Artificial Intelligence—especially in its generative and autonomous forms—is accelerating faster than most people understand. And while conversations around AI’s impact are happening in hushed tones within boardrooms and closed-door policy groups, the broader public remains largely unaware. Youth are preparing for jobs that may not exist. Parents are pushing children into careers that may be obsolete. Governments are celebrating short-term employment numbers while ignoring the long-term shockwave that’s quietly building under the surface.
Nobody wants to say it out loud. Not CEOs. Not institutions. Not the education system. Why would they? They still need people to operate, to code, to serve, and to sell—for now. But if you listen closely to interviews by people like Sam Altman, Bill Gates, Jeff Bezos, Dario Amodei, and Mark Zuckerberg, there’s a clear subtext: they know what’s coming, and in many ways, the future is already here—it just hasn’t been evenly distributed yet.
We’re not just talking about job losses. We’re talking about the entire structure of employment for white-collar workers—especially at entry and mid-levels—getting rewritten. And India, with its heavy dependence on IT services, BPO, knowledge work, and back-office operations, is squarely in the line of fire.

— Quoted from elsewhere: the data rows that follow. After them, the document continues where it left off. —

(** C20 (safety): what AnalyzePolicy() decides, when it returns for a job ad with a JobStatus, is
    explained by the values of the expressions, asked in the course of the call. A job is removed only
    if TimerRemove lies in the past, or PeriodicRemove, the macro SYSTEM_PERIODIC_REMOVE or, after an
    exit, OnExitRemove said yes; held only if it is not held and PeriodicHold or its macro said yes, or
    OnExitHold did after an exit; released only if it is held and PeriodicRelease or its macro said yes;
    it stays only if its periodic expressions said no, and after an exit OnExitHold and OnExitRemove
    too; the answer is UNDEFINED_EVAL only if the expression that is named has no truth value. The
    expression, its source and its value are those reported. A number says yes when it is not zero, but
    EvalBool() inverts real values, and the hold or release expression is asked before PeriodicRemove,
    which user_job_policy.h promises the other way round; both are recorded. *)
Theorem policy_explained `{F : Functions} `{S : Site} strict fuel p a mode s s1 status s' p' r :
  m_ad p = Some a -> LookupInteger strict fuel a ATTR_JOB_STATUS s = Some (Done (s1, Some status)) ->
  AnalyzePolicy strict fuel p mode s = Some (Done (s', (p', r))) -> explains strict fuel a s status mode p' r.
Proof.
  intros Ha Hst Hr.
  cut (gives (AnalyzePolicy strict fuel p mode) s (fun _ pr => explains strict fuel a s status mode pr.1 pr.2)); [intros Hg; exact (Hg _ _ Hr)|].
  assert (Hmono : forall (m : M (UserPolicy * option policy_action)) s0 (P Q : EvalState -> UserPolicy * option policy_action -> Prop),
    (forall s x, P s x -> Q s x) -> gives m s0 P -> gives m s0 Q) by (intros m s0 P Q HPQ Hm s2 x Hx; apply HPQ; by eapply Hm).
  unfold AnalyzePolicy. rewrite Ha. eapply gives_seq; [apply (LookupInteger_gives strict fuel a s s); constructor|]. intros s2 st [Hd Hs2].
  rewrite Hst in Hs2. injection Hs2 as <- <-. eapply (or_else_gives strict fuel a s).
  { eapply Hmono; [|by apply timer_gives]. intros s3 [q [x|]] [Hd3 Hx]; (split; [exact Hd3|]); simpl in *; [|exact Hx].
    destruct Hx as [[Hq ->]|(-> & ? & ? & ?)]; [by left|]. split; [done|]. eexists. split; [done|]. by left. }
  intros q s3 Hd3 Hq. simpl in Hq. eapply (or_else_gives strict fuel a s _ _ _ _ (fun q => m_fire_expr_val q = -1 /\
    job_said strict fuel a s (if status =? HELD then ATTR_PERIODIC_RELEASE_CHECK else ATTR_PERIODIC_HOLD_CHECK) (Some false))).
  { unfold periodic. destruct (Z.eqb_spec status HELD) as [He|He]; (eapply Hmono; [|by apply single_gives]); intros s4 [q1 [x|]] [Hd4 Hx];
      (split; [exact Hd4|]); simpl in *; try exact Hx; destruct Hx as [[Hx ->]|(-> & ? & ? & ?)]; [by split| | |].
    - split; [done|]. eexists. split; [done|]. right. split; [set_solver|done].
    - left. by split.
    - split; [done|]. eexists. split; [done|]. right. split; [set_solver|done]. }
  intros q1 s4 Hd4 [Hq1 Hsaid]. eapply (or_else_gives strict fuel a s _ _ _ _ (fun q => m_fire_expr_val q = -1 /\ job_said strict fuel a s ATTR_PERIODIC_REMOVE_CHECK (Some false))).
  { eapply Hmono; [|by apply single_gives]. intros s5 [q2 [x|]] [Hd5 Hx]; (split; [exact Hd5|]); simpl in *; [|exact Hx].
    destruct Hx as [[[Hx|Hx] ->]|(-> & ? & ? & ?)]; [by right; left|by right; right; left|].
    split; [done|]. eexists. split; [done|]. right. split; [set_solver|done]. }
  intros q2 s5 Hd5 [Hq2 Hsaid2]. destruct mode; [by apply gives_ret|by apply exit_gives].
Qed.

(** ** The order of the expressions *)

(** A job ad on its own. *)
Definition own_ad (s : EvalState) (a : Z) (ad : Ad) : Prop :=
  heap s !! a = Some ad /\ ad_parentScope ad = None /\ ad_chained_parent ad = None /\ ad_attrs ad !! s2b "my" = None.
(** The attribute is the constant [v]. *)
Definition constant (ad : Ad) (name : bytes) (v : Value) : Prop := ad_attrs ad !! lower name = Some (Literal v NO_FACTOR).

Section precedence.
Context `{F : Functions} `{S : Site} (fuel : nat) (a : Z) (ad : Ad) (s : EvalState).
Hypothesis Hown : own_ad s a ad.

Lemma attr_value_constant strict s1 ad1 name v :
  heap s1 !! a = Some ad1 -> ad_parentScope ad1 = None -> constant ad1 name v -> evaluate_literal v NO_FACTOR = v ->
  attr_value strict (Datatypes.S fuel) a name s1 = Some (Done (s1, Some v)).
Proof.
  intros Ha Hp Hc Hv. unfold attr_value, EvaluateAttr, bind at 1. rewrite (new_state_at fuel a ad1 _ s1 Ha Hp).
  unfold LookupInScope, bind at 1 2. rewrite (scope_here fuel a a ad1 name (Literal v NO_FACTOR)); [|exact Ha|exact Hc].
  cbn [Evaluate]. unfold ret at 1. rewrite Hv. unfold bind, modify, ret. simpl. by destruct s1.
Qed.
Lemma LookupInteger_constant strict name i : constant ad name (IntegerValue i) -> LookupInteger strict (Datatypes.S fuel) a name s = Some (Done (s, Some i)).
Proof. intros Hc. destruct Hown as (Ha & Hp & _). unfold LookupInteger, bind. by rewrite (attr_value_constant _ s ad name (IntegerValue i)). Qed.
Lemma LookupExpr_here name : LookupExpr (Datatypes.S fuel) a name s = Some (Done (s, ad_attrs ad !! lower name)).
Proof.
  destruct Hown as (Ha & _ & Hc & _). unfold LookupExpr. cbn [Lookup]. unfold deref, bind, get, ret. rewrite Ha.
  destruct (ad_attrs ad !! lower name); [done|]. by rewrite Hc.
Qed.
(** [my] comes and goes. *)
Lemma EvalBool_constant strict name b : constant ad name (BooleanValue b) -> EvalBool strict (Datatypes.S fuel) a name s = Some (Done (s, Some b)).
Proof.
  intros Hc. destruct Hown as (Ha & Hp & Hch & Hmy). unfold EvalBool, with_my. destruct strict.
  { unfold bind at 1 2 3, ret at 1. by rewrite (attr_value_constant _ s ad name (BooleanValue b)). }
  set (ad1 := ad <| ad_attrs ::= <[s2b "my" := ref "self"]> |>). set (s1 := s <| heap ::= <[a := ad1]> |>).
  assert (Hi : insert_attr a (s2b "my") (ref "self") s = Some (Done (s1, tt))).
  { unfold insert_attr, update_ad, deref, bind, get, SetParentScope, ref, ret. by rewrite Ha. }
  assert (H1 : heap s1 !! a = Some ad1) by (simpl; apply lookup_insert_eq).
  assert (Hc1 : constant ad1 name (BooleanValue b)).
  { unfold constant in *. simpl. rewrite lookup_insert_ne; [done|]. intros E. change (s2b "my") with (lower (s2b "my")) in Hmy, E. congruence. }
  assert (Hr : remove_attr (Datatypes.S fuel) a (s2b "my") s1 = Some (Done (s, tt))).
  { set (ad2 := ad1 <| ad_attrs ::= delete (lower (s2b "my")) |>). set (s2 := s1 <| heap ::= <[a := ad2]> |>).
    assert (H2 : heap s2 !! a = Some ad2) by (simpl; apply lookup_insert_eq).
    assert (Hu : update_ad a (delete (lower (s2b "my"))) s1 = Some (Done (s2, tt))) by (unfold update_ad, deref, bind, get, ret; by rewrite H1).
    unfold remove_attr, bind at 1. rewrite Hu. unfold deref, bind, get, ret. rewrite H2. change (ad_chained_parent ad2) with (ad_chained_parent ad). rewrite Hch. do 3 f_equal.
    assert (E : ad2 = ad). { subst ad2 ad1. destruct ad; simpl in *. unfold set_field, set_ad_attrs; simpl. by rewrite delete_insert_id. }
    subst s2 s1. rewrite E. destruct s; simpl in *. unfold set_field, set_heap; simpl. by rewrite insert_insert_eq, insert_id. }
  unfold bind at 1. rewrite Hi. unfold bind at 1 2. rewrite (attr_value_constant _ s1 ad1 name (BooleanValue b)) by done. unfold ret at 1, bind. by rewrite Hr.
Qed.
End precedence.

(** The policy of a job whose expressions have been evaluated. *)
Record Policy := mkPolicy { periodic_hold : bool; periodic_release : bool; periodic_remove : bool; on_exit_hold : bool; on_exit_remove : bool }.
(** The decision and the expression it is due to. *)
Definition decide_policy (status : Z) (mode : policy_mode) (q : Policy) : policy_action * option bytes :=
  if (status =? HELD) && periodic_release q then (RELEASE_FROM_HOLD, Some ATTR_PERIODIC_RELEASE_CHECK)
  else if negb (status =? HELD) && periodic_hold q then (HOLD_IN_QUEUE, Some ATTR_PERIODIC_HOLD_CHECK)
  else if periodic_remove q then (REMOVE_FROM_QUEUE, Some ATTR_PERIODIC_REMOVE_CHECK)
  else match mode with
       | PERIODIC_ONLY => (STAYS_IN_QUEUE, None)
       | PERIODIC_THEN_EXIT =>
           if on_exit_hold q then (HOLD_IN_QUEUE, Some ATTR_ON_EXIT_HOLD_CHECK)
           else (if on_exit_remove q then REMOVE_FROM_QUEUE else STAYS_IN_QUEUE, Some ATTR_ON_EXIT_REMOVE_CHECK)
       end.
Definition has_policy (ad : Ad) (status : Z) (q : Policy) : Prop :=
  constant ad ATTR_JOB_STATUS (IntegerValue status) /\ ad_attrs ad !! lower ATTR_TIMER_REMOVE_CHECK = None /\
  constant ad ATTR_PERIODIC_HOLD_CHECK (BooleanValue (periodic_hold q)) /\ constant ad ATTR_PERIODIC_RELEASE_CHECK (BooleanValue (periodic_release q)) /\
  constant ad ATTR_PERIODIC_REMOVE_CHECK (BooleanValue (periodic_remove q)) /\ constant ad ATTR_ON_EXIT_HOLD_CHECK (BooleanValue (on_exit_hold q)) /\
  constant ad ATTR_ON_EXIT_REMOVE_CHECK (BooleanValue (on_exit_remove q)).
(** What the caller has to record before it asks for the exit policy. *)
Definition has_exited (ad : Ad) : Prop := is_Some (ad_attrs ad !! lower ATTR_ON_EXIT_BY_SIGNAL) /\ is_Some (ad_attrs ad !! lower ATTR_ON_EXIT_CODE).

Section table.
Context `{F : Functions} `{S : Site} (strict : bool) (fuel : nat) (a : Z) (ad : Ad) (s : EvalState) (p : UserPolicy).
Hypothesis Hown : own_ad s a ad.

I’m not writing this from a place of fear. I’m writing it from a place of realism. It’s no longer a question of if AI will disrupt the white-collar job market—it’s a question of when and how hard. My estimate? Within the next 3–7 years, we will see this disruption become painfully visible.
And when it does, we will ask ourselves—why didn’t we prepare?
This article is my attempt to look ahead, connect the dots, and urge people—from individuals to institutions—to wake up to what’s coming. We can’t afford to sleepwalk into this future.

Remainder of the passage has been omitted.